╭─ Information shown

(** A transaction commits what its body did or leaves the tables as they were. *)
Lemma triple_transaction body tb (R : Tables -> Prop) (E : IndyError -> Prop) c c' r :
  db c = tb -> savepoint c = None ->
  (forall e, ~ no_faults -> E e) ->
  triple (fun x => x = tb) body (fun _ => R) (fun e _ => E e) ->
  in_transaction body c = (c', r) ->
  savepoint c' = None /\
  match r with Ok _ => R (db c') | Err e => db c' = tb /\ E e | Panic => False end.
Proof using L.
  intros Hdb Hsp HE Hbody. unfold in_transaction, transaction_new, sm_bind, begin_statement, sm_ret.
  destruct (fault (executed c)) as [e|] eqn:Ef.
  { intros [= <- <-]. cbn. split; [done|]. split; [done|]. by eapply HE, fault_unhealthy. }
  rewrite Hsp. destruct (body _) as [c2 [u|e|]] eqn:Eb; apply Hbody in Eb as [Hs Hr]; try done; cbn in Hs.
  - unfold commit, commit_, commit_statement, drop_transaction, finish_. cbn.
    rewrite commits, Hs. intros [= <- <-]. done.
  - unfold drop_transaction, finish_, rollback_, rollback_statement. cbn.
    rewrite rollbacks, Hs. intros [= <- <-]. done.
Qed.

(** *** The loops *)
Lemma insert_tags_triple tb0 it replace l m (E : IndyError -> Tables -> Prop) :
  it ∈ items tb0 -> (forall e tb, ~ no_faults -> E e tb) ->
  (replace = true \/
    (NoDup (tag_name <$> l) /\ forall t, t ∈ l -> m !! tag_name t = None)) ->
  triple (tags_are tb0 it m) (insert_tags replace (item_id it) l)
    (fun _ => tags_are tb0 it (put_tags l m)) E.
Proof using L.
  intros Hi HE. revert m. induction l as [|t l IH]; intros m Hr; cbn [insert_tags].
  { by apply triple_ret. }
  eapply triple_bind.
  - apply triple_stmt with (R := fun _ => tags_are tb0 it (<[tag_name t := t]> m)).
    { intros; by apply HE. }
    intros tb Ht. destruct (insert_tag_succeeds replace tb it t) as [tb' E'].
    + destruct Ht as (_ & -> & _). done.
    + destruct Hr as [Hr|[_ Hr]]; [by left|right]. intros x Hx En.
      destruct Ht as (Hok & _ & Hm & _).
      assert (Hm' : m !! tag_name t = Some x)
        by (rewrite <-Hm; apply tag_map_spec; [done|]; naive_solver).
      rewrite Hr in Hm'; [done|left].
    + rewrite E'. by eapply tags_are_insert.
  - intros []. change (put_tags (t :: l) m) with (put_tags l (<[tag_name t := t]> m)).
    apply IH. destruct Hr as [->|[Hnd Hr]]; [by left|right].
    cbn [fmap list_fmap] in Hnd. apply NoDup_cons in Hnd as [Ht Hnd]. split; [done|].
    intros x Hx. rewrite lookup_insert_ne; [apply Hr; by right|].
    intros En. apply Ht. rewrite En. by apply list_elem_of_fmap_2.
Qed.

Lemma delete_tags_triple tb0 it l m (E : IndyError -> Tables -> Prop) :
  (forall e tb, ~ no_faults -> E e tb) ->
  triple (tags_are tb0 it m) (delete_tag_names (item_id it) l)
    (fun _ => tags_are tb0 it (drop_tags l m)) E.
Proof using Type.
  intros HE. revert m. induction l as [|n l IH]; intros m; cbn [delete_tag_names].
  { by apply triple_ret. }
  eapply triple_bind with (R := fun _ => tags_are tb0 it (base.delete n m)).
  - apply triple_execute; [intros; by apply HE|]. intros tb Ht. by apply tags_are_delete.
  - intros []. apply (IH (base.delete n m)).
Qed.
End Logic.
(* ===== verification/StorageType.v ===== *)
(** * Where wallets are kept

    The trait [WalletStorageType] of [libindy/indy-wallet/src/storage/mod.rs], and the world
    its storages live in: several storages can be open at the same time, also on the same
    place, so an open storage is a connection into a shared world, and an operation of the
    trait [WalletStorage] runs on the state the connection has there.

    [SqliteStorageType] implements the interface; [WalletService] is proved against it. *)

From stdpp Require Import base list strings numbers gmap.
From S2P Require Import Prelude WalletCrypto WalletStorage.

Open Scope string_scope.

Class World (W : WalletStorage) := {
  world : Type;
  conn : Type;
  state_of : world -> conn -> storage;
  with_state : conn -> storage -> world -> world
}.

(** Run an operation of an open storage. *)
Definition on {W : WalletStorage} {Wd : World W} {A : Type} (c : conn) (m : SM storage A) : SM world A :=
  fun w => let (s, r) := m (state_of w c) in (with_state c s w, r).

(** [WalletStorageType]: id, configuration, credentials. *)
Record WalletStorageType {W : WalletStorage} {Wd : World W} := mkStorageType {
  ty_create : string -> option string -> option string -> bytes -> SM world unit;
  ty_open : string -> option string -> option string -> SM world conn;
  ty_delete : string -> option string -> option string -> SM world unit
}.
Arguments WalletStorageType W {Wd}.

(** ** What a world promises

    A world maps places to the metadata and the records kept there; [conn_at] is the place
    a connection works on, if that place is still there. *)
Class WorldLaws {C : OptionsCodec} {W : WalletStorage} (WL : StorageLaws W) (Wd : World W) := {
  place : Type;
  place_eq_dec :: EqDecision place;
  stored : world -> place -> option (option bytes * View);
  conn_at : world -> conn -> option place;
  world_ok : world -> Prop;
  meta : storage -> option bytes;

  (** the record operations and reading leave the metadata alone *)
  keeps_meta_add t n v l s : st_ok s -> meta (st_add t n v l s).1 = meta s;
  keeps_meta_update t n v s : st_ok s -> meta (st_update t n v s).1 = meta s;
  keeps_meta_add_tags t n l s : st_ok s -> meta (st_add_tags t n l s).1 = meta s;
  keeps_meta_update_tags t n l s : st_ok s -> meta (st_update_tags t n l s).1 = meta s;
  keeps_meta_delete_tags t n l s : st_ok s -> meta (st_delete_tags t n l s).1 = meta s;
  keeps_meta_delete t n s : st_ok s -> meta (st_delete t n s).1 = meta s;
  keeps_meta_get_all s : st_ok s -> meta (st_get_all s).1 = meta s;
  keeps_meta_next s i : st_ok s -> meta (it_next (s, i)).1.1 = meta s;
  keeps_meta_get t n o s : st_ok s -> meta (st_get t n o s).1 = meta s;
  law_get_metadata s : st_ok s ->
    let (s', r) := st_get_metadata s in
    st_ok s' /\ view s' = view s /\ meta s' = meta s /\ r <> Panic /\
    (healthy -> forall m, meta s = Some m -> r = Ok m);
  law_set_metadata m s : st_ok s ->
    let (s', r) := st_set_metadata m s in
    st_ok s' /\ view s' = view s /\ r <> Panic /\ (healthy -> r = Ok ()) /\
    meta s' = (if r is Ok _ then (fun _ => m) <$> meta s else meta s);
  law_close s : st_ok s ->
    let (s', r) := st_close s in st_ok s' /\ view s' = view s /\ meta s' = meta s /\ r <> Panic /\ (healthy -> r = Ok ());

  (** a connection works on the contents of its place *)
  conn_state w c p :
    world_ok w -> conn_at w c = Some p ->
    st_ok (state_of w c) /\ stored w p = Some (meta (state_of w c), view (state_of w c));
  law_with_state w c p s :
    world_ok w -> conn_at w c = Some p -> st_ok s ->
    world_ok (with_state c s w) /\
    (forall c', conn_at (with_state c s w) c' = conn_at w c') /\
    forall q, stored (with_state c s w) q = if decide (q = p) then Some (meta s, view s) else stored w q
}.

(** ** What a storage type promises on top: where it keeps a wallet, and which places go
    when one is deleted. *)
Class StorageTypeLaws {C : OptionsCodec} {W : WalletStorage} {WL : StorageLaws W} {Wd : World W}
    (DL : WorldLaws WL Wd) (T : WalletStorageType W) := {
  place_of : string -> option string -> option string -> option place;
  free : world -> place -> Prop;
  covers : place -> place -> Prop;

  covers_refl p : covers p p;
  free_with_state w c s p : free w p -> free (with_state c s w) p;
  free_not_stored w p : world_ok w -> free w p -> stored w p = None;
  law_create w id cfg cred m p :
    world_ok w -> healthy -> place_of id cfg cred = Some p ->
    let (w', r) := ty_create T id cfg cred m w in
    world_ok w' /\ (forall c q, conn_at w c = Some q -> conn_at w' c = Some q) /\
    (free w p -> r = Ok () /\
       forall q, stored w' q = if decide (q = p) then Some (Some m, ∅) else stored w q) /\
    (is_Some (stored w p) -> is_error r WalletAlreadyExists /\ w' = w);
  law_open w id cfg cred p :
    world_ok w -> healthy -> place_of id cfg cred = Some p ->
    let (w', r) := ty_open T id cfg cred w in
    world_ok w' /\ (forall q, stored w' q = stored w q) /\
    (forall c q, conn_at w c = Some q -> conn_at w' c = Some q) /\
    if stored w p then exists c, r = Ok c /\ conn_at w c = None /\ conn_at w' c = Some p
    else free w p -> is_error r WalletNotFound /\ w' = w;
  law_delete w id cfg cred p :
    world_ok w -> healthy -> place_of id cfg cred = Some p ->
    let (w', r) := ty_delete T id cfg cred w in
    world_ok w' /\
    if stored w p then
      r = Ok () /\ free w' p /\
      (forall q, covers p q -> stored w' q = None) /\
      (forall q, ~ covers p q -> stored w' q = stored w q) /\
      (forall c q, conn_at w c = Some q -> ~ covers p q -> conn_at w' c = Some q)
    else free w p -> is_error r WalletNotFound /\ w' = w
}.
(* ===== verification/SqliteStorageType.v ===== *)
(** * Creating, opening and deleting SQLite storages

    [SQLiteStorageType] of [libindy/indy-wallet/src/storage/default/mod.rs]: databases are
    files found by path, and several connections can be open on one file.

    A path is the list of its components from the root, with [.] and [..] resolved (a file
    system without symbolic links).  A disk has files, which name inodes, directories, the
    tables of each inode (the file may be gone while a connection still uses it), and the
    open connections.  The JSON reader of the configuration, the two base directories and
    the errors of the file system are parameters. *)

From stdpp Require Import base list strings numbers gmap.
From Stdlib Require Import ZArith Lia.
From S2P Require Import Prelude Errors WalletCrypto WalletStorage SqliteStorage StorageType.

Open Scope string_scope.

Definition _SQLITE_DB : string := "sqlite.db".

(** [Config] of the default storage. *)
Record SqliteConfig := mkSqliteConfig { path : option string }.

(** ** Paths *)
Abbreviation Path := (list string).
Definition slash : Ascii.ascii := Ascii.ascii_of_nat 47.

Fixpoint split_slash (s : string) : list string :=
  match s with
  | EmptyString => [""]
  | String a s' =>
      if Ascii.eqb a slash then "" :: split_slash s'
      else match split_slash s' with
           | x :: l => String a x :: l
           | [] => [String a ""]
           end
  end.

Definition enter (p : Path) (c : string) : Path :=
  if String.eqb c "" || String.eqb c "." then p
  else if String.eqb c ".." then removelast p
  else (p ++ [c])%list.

╰─

Your goal:
Only lines holding the word "works" are wanted here; copy each from the listing.

The answer:
    a connection works on, if that place is still there. *)
  (** a connection works on the contents of its place *)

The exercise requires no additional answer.